Additionally, when it comes to reporting data breaches to the data protection authority, the LGPD requires reporting within a “reasonable time.” This is considered less rigid than the GDPR’s 72-hour deadline.
There are four key takeaways for U.S.-based businesses evaluating whether, and to what extent, the LGPD affects their business.
- The LGPD, like the GDPR and the CCPA, applies extraterritorially, meaning it impacts businesses that do not necessarily have a physical presence in Brazil. The key questions in determining whether the LGPD applies to a U.S.-based business are: (1) whether any data collection or processing activities occur in Brazil; and (2) whether the business intends to offer or provide goods or services to individuals in Brazil. If a business satisfies either factor, then all of the LGPD’s provisions apply.

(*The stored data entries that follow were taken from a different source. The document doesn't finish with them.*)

(* ===== verification/Reconciler.v ===== *)
(** * Reconciler: pkg/reconciler/reconciler.go

    The passes that copy the state of the Canton ledger into the cache: supply
    and user balances from the holdings, and balances from the mint and burn
    events.  Logging and the ticker that runs ReconcileAll are left out.  Go
    ranges over a map in any order: [range] is that order. *)

From S2P Require Import Prelude AppErrors Effects GoStd GoText UserStore Decimal DamlValues Streaming LedgerApi TokenCodec LedgerClient Identity TokenRegistry TokenClient ReconcilerStore.
From Stdlib Require Import Ascii String.
Local Open Scope Z_scope.
Local Abbreviation length := Datatypes.length.

(** The state the reconciler works on: its store, the users, the ledger. *)
Record RecWorld := mkRecWorld { rc_store : RecDB; rc_users : UserDB; rc_history : history }.
Definition on_store {A} (c : M RecDB A) : M RecWorld A := zoom rc_store (fun d w => mkRecWorld d (rc_users w) (rc_history w)) c.
Definition on_rec_users {A} (c : M UserDB A) : M RecWorld A := zoom rc_users (fun d w => mkRecWorld (rc_store w) d (rc_history w)) c.
Definition on_rec_ledger {A} (c : M history A) : M RecWorld A := zoom rc_history (fun h w => mkRecWorld (rc_store w) (rc_users w) h) c.

Section reconciler.
Context `{!Env} `{!DecimalLib} `{!PgServer}.
Variable range : gmap string dec -> list (string * dec).
Variable cantonClient : Client.

(** An error that is only logged. *)
Definition logged {A} (c : M RecWorld A) : M RecWorld unit := _ ← attempt c; mret tt.

(** One holding in the loop of ReconcileAll. *)
Definition add_supply (supplyByToken : gmap string dec) (holding : Holding) : gmap string dec :=
  match NewFromString (h_Amount holding) with
  | None => supplyByToken
  | Some amount =>
      let symbol := if bool_decide (h_Symbol holding = ""%string) then "UNKNOWN"%string else h_Symbol holding in
      <[symbol := dec_Add (default dec_Zero (supplyByToken !! symbol)) amount]> supplyByToken
  end.

Definition supplyByToken (holdings : list Holding) : gmap string dec := foldl add_supply ∅ holdings.

Definition store_supply (entry : string * dec) : M RecWorld unit :=
  let '(symbol, supply) := entry in
  _ ← wrapping ("failed to update total supply for " +:+ symbol +:+ ": ") (on_store (SetTotalSupply symbol (dec_String supply)));
  logged (on_store (UpdateLastReconciled symbol)).

(** One holding in the loop of ReconcileUserBalancesFromHoldings. *)
Definition add_balance (partyBalances : gmap string (gmap string dec)) (holding : Holding) : gmap string (gmap string dec) :=
  if bool_decide (h_Owner holding = ""%string) || bool_decide (h_Amount holding = ""%string) then partyBalances
  else
    match NewFromString (h_Amount holding) with
    | None => partyBalances
    | Some amount =>
        let symbol := if bool_decide (h_Symbol holding = ""%string) then "PROMPT"%string else h_Symbol holding in
        let balances := default ∅ (partyBalances !! h_Owner holding) in
        let current := default dec_Zero (balances !! symbol) in
        <[h_Owner holding := <[symbol := dec_Add current amount]> balances]> partyBalances
    end.

Definition partyBalances (holdings : list Holding) : gmap string (gmap string dec) := foldl add_balance ∅ holdings.

(** The balance of a user, decimal.Zero when there is none. *)
Definition user_balance (balances : gmap string (gmap string dec)) (party symbol : string) : dec :=
  match balances !! party with
  | Some userHoldings => default dec_Zero (userHoldings !! symbol)
  | None => dec_Zero
  end.

Definition update_user (balances : gmap string (gmap string dec)) (user : User) : M RecWorld unit :=
  let party := u_CantonPartyID user in
  if bool_decide (party = ""%string) then mret tt
  else
    _ ← logged (on_store (SetBalanceByCantonPartyID party "DEMO" (dec_String (user_balance balances party "DEMO"))));
    logged (on_store (SetBalanceByCantonPartyID party "PROMPT" (dec_String (user_balance balances party "PROMPT")))).

Definition ReconcileUserBalancesFromHoldings : M RecWorld unit :=
  holdings ← wrapping "failed to get holdings from Canton: " (on_rec_ledger (GetAllHoldings cantonClient));
  users ← wrapping "failed to get users: " (on_rec_users ListUsers);
  for_each users (update_user (partyBalances holdings)).

Definition ReconcileAll : M RecWorld unit :=
  holdings ← wrapping "failed to get holdings from Canton: " (on_rec_ledger (GetAllHoldings cantonClient));
  _ ← for_each (range (supplyByToken holdings)) store_supply;
  logged ReconcileUserBalancesFromHoldings.

(** Whether an event is a mint or a burn. *)
Definition bridge_event (event : TokenTransferEvent) : bool :=
  bool_decide (EventType event = EventTypeMint) || bool_decide (EventType event = EventTypeBurn).

(** One event in the loop of ReconcileFromBridgeEvents. *)
Definition process_event (event : TokenTransferEvent) : M RecWorld unit :=
  if negb (bridge_event event) then mret tt
  else
    processed ← attempt (on_store (IsEventProcessed (te_ContractID event)));
    match processed with
    | Err _ | Ok true => mret tt
    | Ok false => logged (on_store (StoreTokenTransferEvent event))
    end.

Definition ReconcileFromBridgeEvents : M RecWorld unit :=
  events ← wrapping "failed to get token transfer events: " (on_rec_ledger (GetTokenTransferEvents cantonClient));
  _ ← for_each events process_event;
  logged (on_store MarkFullReconcileComplete).

Definition FullBalanceReconciliation : M RecWorld unit :=
  _ ← wrapping "failed to reset user balances: " (on_store (ResetBalancesByTokenSymbol "PROMPT"));
  _ ← wrapping "failed to clear bridge events: " (on_store ClearBridgeEvents);
  wrapping "failed to reconcile from bridge events: " ReconcileFromBridgeEvents.

Definition GetReconciliationStatus : M RecWorld ReconciliationState := on_store GetReconciliationState.
End reconciler.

- The LGPD, again like the GDPR and the CCPA, does not apply to non-personal data, such as B2B data. A good first step for any business asking whether these data protection laws apply is to conduct a data-mapping analysis to understand the different types of data flowing into the business from inception through the end of the data’s life cycle. A proper data map requires input from the business’s data-driven departments, such as marketing and human resources.
- It is important to remember that the LGPD, like the GDPR and the CCPA, is technology-blind and does not hinge on whether personal data is in hard copy or digital form. These statutes are intended to apply for years to come, regardless of the changes in technology. This is already proving to be a challenge for industry-altering forms of technology, such as artificial intelligence and blockchain technologies. Businesses should keep this in mind when determining whether and to what extent these laws apply to their data collection and processing activities, and when determining whether to engage in new products and services.
- A business that has implemented measures to comply with the GDPR and the CCPA can use many of the same measures to comply with the LGPD. For example, the mechanisms through which a business responds to subject access requests (SARs) are largely the same. Moreover, while the LGPD does not specify that data processing agreements are required, entering into such agreements will aid in demonstrating compliance and protecting your business’s interests.
Businesses have until August 2020 (in the event the provisional measure is ratified) to come into compliance with the LGPD. And many of the actions companies are taking to demonstrate compliance with the GDPR can be used to demonstrate compliance with the LGPD.